(TASK TO COMPLETE)
Keeping every word the same, return the listing from its first line until the line holding "(** ** Records of a governed task *)" has been returned as well.

== Segment start ==

#[export] Instance rk_fill_task_keeps : KeepsScratch rk_fill_task.
Proof. unfold rk_fill_task. solve_keeps. Qed.

#[export] Instance rk_append_kstr_keeps src n : KeepsScratch (rk_append_kstr src n).
Proof. unfold rk_append_kstr. solve_keeps. Qed.

#[export] Instance rk_emit_keeps : KeepsScratch rk_emit.
Proof. unfold rk_emit. solve_keeps. Qed.

#[export] Instance rk_file_check_keeps g inode start name access hook :
  KeepsScratch (rk_file_check g inode start name access hook).
Proof.
  unfold rk_file_check. apply keeps_bind; [apply keeps_read_only; apply _|intros key].
  apply keeps_bind; [apply keeps_read_only; apply _|intros [[action rule_id] flags]].
  unfold rk_count_decision, rk_file_emit. solve_keeps.
Qed.

End KeepsInst.

(** ** Records of a governed task *)

(** The decoder accepts the record, as an event of the cgroup that governs. *)
Definition decodes_for (g : rk_gov) (rec : list Z) : Prop :=
  exists ev, decode rec = inr ev /\ hdr_cgroup_id (ev_hdr ev) = g_cgroup_id g.

(** The ring grew by records the decoder accepts. *)
Definition grew (g : rk_gov) (w w' : world) : Prop :=
  exists recs, ring w' = ring w ++ recs /\ Forall (fun r => decodes_for g r.2) recs.

Lemma grew_refl g w : grew g w w.
Proof. exists []. by rewrite app_nil_r. Qed.

Lemma grew_trans g w1 w2 w3 : grew g w1 w2 -> grew g w2 w3 -> grew g w1 w3.
Proof.
  intros (r1 & H1 & F1) (r2 & H2 & F2). exists (r1 ++ r2).
  rewrite H2, H1, app_assoc. split; [done|by apply Forall_app].
Qed.

Lemma grew_published `{K : BpfKernel} g w w' rec :
  ring w' = published (w_tele w) rec -> decodes_for g rec -> grew g w w'.
Proof.
  intros Hr Hd. unfold published in Hr. eexists. split; [exact Hr|].
  destruct (accepted _ _); [|constructor]. by constructor.
Qed.

Section Typed.
Context `{K : BpfKernel} {HK : BpfKernelLaws K}.
Context (m : policy_maps) (e : kenv) (g : rk_gov).
Hypothesis Hmaps : maps_typed m.
Hypothesis Henv : env_typed e.
Hypothesis Hgov : fits 8 (g_cgroup_id g) /\ fits 8 (g_policy_gen g).

Lemma reported_verdict_known action : verdict_known (rk_reported_verdict g action).
Proof using.
  unfold rk_reported_verdict, verdict_known. destruct (negb _); [auto|].
  destruct (_ =? _); auto.
Qed.

Lemma verdict_known_fits v : verdict_known v -> fits 1 v.
Proof using. unfold fits. by intros [-> | [-> | ->]]. Qed.

Lemma rk_rule_fits action rule_id : fits 4 rule_id -> fits 4 (rk_rule g action rule_id).
Proof using. unfold rk_rule. destruct (_ && _)%bool; [by unfold fits|done]. Qed.

Lemma fits_u32 x : fits 4 (u32 x).
Proof using. apply u32_bound. Qed.

Lemma event_hdr_wf gen (type : rk_event_type) verdict rule_id :
  fits 8 gen -> verdict_known verdict -> fits 4 rule_id ->
  rk_hdr_wf (event_hdr e (g_cgroup_id g) gen type verdict rule_id).
Proof using Henv Hgov.
  intros Hgen Hv Hr. unfold rk_hdr_wf, event_hdr. cbn [hdr_ts_ns hdr_cgroup_id hdr_policy_gen
    hdr_pid hdr_tgid hdr_uid hdr_gid hdr_type hdr_verdict hdr_abi hdr_rule_id].
  repeat (apply Forall_cons; split; cbn [fst snd]); try apply fits_u32; try done.
  - apply Henv.
  - apply Hgov.
  - by destruct type.
  - by apply verdict_known_fits.
Qed.

(** A record is accepted when its payload is the one its type announces. *)
Lemma record_decodes gen (type : rk_event_type) verdict rule_id pl :
  fits 8 gen -> verdict_known verdict -> fits 4 rule_id -> payload_wf type pl ->
  Z.of_nat (length (payload_bytes pl)) <= MAX_PAYLOAD ->
  decodes_for g (event_bytes (event_hdr e (g_cgroup_id g) gen type verdict rule_id)
    (payload_bytes pl)).
Proof using Henv Hgov.
  intros. set (ev := mk_Event (event_hdr e (g_cgroup_id g) gen type verdict rule_id) pl).
  exists ev. split; [|reflexivity]. apply (decode_encode_wf ev). split_and!; try done. by apply event_hdr_wf.
Qed.

Lemma decision_decodes (type : rk_event_type) action rule_id pl :
  fits 4 rule_id -> payload_wf type pl ->
  Z.of_nat (length (payload_bytes pl)) <= MAX_PAYLOAD ->
  decodes_for g (event_bytes (decision_hdr e g type action rule_id) (payload_bytes pl)).
Proof using Henv Hgov.
  intros. apply record_decodes; [apply Hgov|apply reported_verdict_known| |done..].
  by apply rk_rule_fits.
Qed.

(** Rule ids that reach a record come from the maps. *)
Lemma first_range_fits port proto r id :
  Forall (fun rg => fits 4 (nr_rule_id rg)) (rule_ranges r) ->
  first_range port proto r = Some id -> fits 4 id.
Proof using.
  intros Hr. unfold first_range. intros (rg & Hh & ->)%fmap_Some.
  apply head_Some_elem_of in Hh. apply list_elem_of_filter in Hh as [_ Hin].
  apply elem_of_take in Hin as (i & Hi & _). by eapply Forall_lookup_1 in Hr.
Qed.

Lemma net_decision_fits addr port proto : fits 4 (net_decision m g addr port proto).2.
Proof using HK Hmaps.
  unfold net_decision.
  assert (forall t id, t = m_net_deny m \/ t = m_net_allow m ->
    lpm_lookup t (mk_rk_net_key 160 (g_scope g) addr) ≫= first_range port proto = Some id ->
    fits 4 id) as Ht.
  { intros t id Ht (r & Hl & Hf)%bind_Some.
    apply lpm_lookup_Some in Hl as (k & Hin & _); [|done].
    eapply first_range_fits; [|done]. apply (mt_net _ Hmaps k r).
    destruct Ht as [-> | ->]; auto. }
  destruct (lpm_lookup (m_net_deny m) _ ≫= _) as [id|] eqn:Hd.
  { apply (Ht _ id (or_introl eq_refl) Hd). }
  destruct (lpm_lookup (m_net_allow m) _ ≫= _) as [id|] eqn:Ha; [|done].
  apply (Ht _ id (or_intror eq_refl) Ha).
Qed.

Lemma exec_decision_fits key unlinked : fits 4 (exec_decision m g key unlinked).2.
Proof using Hmaps.
  unfold exec_decision. destruct (_ && _)%bool; [done|].
  destruct (m_exec_allow m !! key) eqn:Hk; [|done]. by eapply mt_exec.
Qed.

Lemma file_decision_fits inode start access :
  let '(_, rule_id, flags) := file_decision m e g inode start access in
  fits 4 rule_id /\ fits 1 flags.
Proof using Hmaps.
  assert (forall d r, subtree_rule m e g access d = Some r -> fits 4 (fr_rule_id r)) as Hs.
  { intros d r (r' & Hl & Hr)%bind_Some. destruct (_ && _)%bool; [|done].
    injection Hr as <-. by eapply mt_file. }
  unfold file_decision. destruct (denying_rule _ _ _) as [r|] eqn:Hd.
  - unfold denying_rule in Hd. apply bind_Some in Hd as (r' & Hl & Hr).
    destruct (_ ∋ _); [|done]. injection Hr as <-. split; [by eapply mt_file|].
    by destruct (_ ∋ _).
  - destruct (head _) as [r|] eqn:Hh.
    + apply head_Some_elem_of, list_elem_of_omap in Hh as (d & _ & Hr).
      split; [by eapply Hs|done].
    + by destruct (_ <? _)%nat.
Qed.

End Typed.

(** ** Programs whose records decode *)

Section Programs.
Context `{K : BpfKernel} {HK : BpfKernelLaws K}.

Definition reports (p : prog Z) (w : world) (g : rk_gov) : Prop :=
  forall w', w' ≡ w -> scratch_ready w' ->
    scratch_ready (final p w') /\ grew g w' (final p w').

Lemma reports_ret v w g : reports (mret v) w g.
Proof. intros w' _ Hs. split; [done|apply grew_refl]. Qed.

Lemma reports_read f x k w g :
  reports (k (k_field (w_env w) f x)) w g ->
  reports (y ← call (CoreRead f x); k y) w g.
Proof.
  intros Hk w' Hw Hs. rewrite final_bind, result_call, final_call. cbn [handle fst snd].
  rewrite (proj2 Hw). by apply Hk.
Qed.

Lemma reports_seq p q w g :
  reports p w g -> reports q w g ->
  reports (err ← p; if negb (err =? 0) then mret err else q) w g.
Proof.
  intros Hp Hq w' Hw Hs. rewrite final_bind. destruct (Hp w' Hw Hs) as [Hs1 Hg1].
  destruct (negb _); [done|].
  destruct (Hq (final p w')) as [Hs2 Hg2]; [by etrans; [apply final_equiv|]|done|].
  split; [done|by eapply grew_trans].
Qed.

Lemma governed_walk_id w levels self ls b id :
  result (rk_governed_walk levels self ls) w = Some (b, id) ->
  exists level, id = k_ancestor_cgroup_id (w_env w) level.
Proof.
  induction ls as [|l ls IH]; [done|]. cbn [rk_governed_walk].
  destruct (negb _); [done|]. sym_exec. destruct (_ || _)%bool; [done|]. sym_exec.
  destruct (m_cgroup_profile (w_maps w) !! k_ancestor_cgroup_id _ _) eqn:E; [|done].
  rewrite result_ret. intros [= <- <-]. by exists l.
Qed.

== Segment end ==

(WRITTEN RESPONSE)
#[export] Instance rk_fill_task_keeps : KeepsScratch rk_fill_task.
Proof. unfold rk_fill_task. solve_keeps. Qed.

#[export] Instance rk_append_kstr_keeps src n : KeepsScratch (rk_append_kstr src n).
Proof. unfold rk_append_kstr. solve_keeps. Qed.

#[export] Instance rk_emit_keeps : KeepsScratch rk_emit.
Proof. unfold rk_emit. solve_keeps. Qed.

#[export] Instance rk_file_check_keeps g inode start name access hook :
  KeepsScratch (rk_file_check g inode start name access hook).
Proof.
  unfold rk_file_check. apply keeps_bind; [apply keeps_read_only; apply _|intros key].
  apply keeps_bind; [apply keeps_read_only; apply _|intros [[action rule_id] flags]].
  unfold rk_count_decision, rk_file_emit. solve_keeps.
Qed.

End KeepsInst.

(** ** Records of a governed task *)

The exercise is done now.